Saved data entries
○ ○ ○ ○
Lemma sound_takePicture rendered : sound (takePicture_logged rendered).
Proof.
  pose proof (sound_attempt rendered). pose proof sound_recover.
  unfold takePicture_logged. repeat sound_step.
Qed.

Lemma session_announced w s j : session_logged w s j -> announced j.
Proof.
  induction 1 as [r s j E|s j s' j' _ IH E].
  - pose proof (sound_checkLiDAR w initialState [] announced_nil) as H.
    unfold mount_logged in E. now rewrite E in H.
  - pose proof (sound_takePicture s w s j IH) as H. unfold tap_logged in E.
    destruct (takePicture_logged s w s j) as [[r s1] j1]. now injection E as <- <-.
Qed.

(** ** Failures *)

Local Open Scope string_scope.

(** Speaking never throws, with the console as without. *)
Lemma speakText_logged_resolves text w s j :
  exists j', speakText_logged text w s j = (Resolved tt, s, (j ++ j')%list).
Proof.
  destruct (speakText_erases text w s j _ _ _ (speakText_run text w s (calls j)))
    as (j' & E & _).
  now exists j'.
Qed.

(** The [catch] and [finally] clauses of [takePicture] around a [try]
    block [c]: a cancellation is written nowhere; any other error is
    written to the console, as it was caught, before the screen shows
    its details and the apology is spoken. *)
Lemma failure_reported (c : Logged unit) w s j :
  exists spoken,
    tryFinally (tryCatch c recover_logged) (plain (setAnalyzing false)) w s j =
    match c w s j with
    | (Resolved _, s1, j1) => (Resolved tt, withAnalyzing false s1, j1)
    | (Rejected e, s1, j1) =>
        if isCancelled e then (Resolved tt, withAnalyzing false (withResult "" s1), j1)
        else (Resolved tt,
              withAnalyzing false (withResult ("Analysis failed: " ++ errorDetails e) s1),
              (j1 ++ Printed ConsoleError [Words "❌ Full error:"; Caught e] :: spoken)%list)
    end.
Proof.
  unfold tryFinally, tryCatch. destruct (c w s j) as [[[[]|e] s1] j1]; [now exists []|].
  unfold recover_logged. destruct (isCancelled e); [now exists []|].
  unfold andThen, console_error, printing, plain, setResult.
  destruct (speakText_logged_resolves "Analysis failed. Please try again." w
              (withResult ("Analysis failed: " ++ errorDetails e) s1)
              (j1 ++ [Printed ConsoleError [Words "❌ Full error:"; Caught e]])%list)
    as (spoken & ->).
  exists spoken. cbn. now rewrite <- app_assoc.
Qed.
○ ○ ○ ○
Work instructions
Copy the line containing "if isCancelled e" and every line after it, through the last line of the records. Include nothing else.

Response to the exercise
        if isCancelled e then (Resolved tt, withAnalyzing false (withResult "" s1), j1)
        else (Resolved tt,
              withAnalyzing false (withResult ("Analysis failed: " ++ errorDetails e) s1),
              (j1 ++ Printed ConsoleError [Words "❌ Full error:"; Caught e] :: spoken)%list)
    end.
Proof.
  unfold tryFinally, tryCatch. destruct (c w s j) as [[[[]|e] s1] j1]; [now exists []|].
  unfold recover_logged. destruct (isCancelled e); [now exists []|].
  unfold andThen, console_error, printing, plain, setResult.
  destruct (speakText_logged_resolves "Analysis failed. Please try again." w
              (withResult ("Analysis failed: " ++ errorDetails e) s1)
              (j1 ++ [Printed ConsoleError [Words "❌ Full error:"; Caught e]])%list)
    as (spoken & ->).
  exists spoken. cbn. now rewrite <- app_assoc.
Qed.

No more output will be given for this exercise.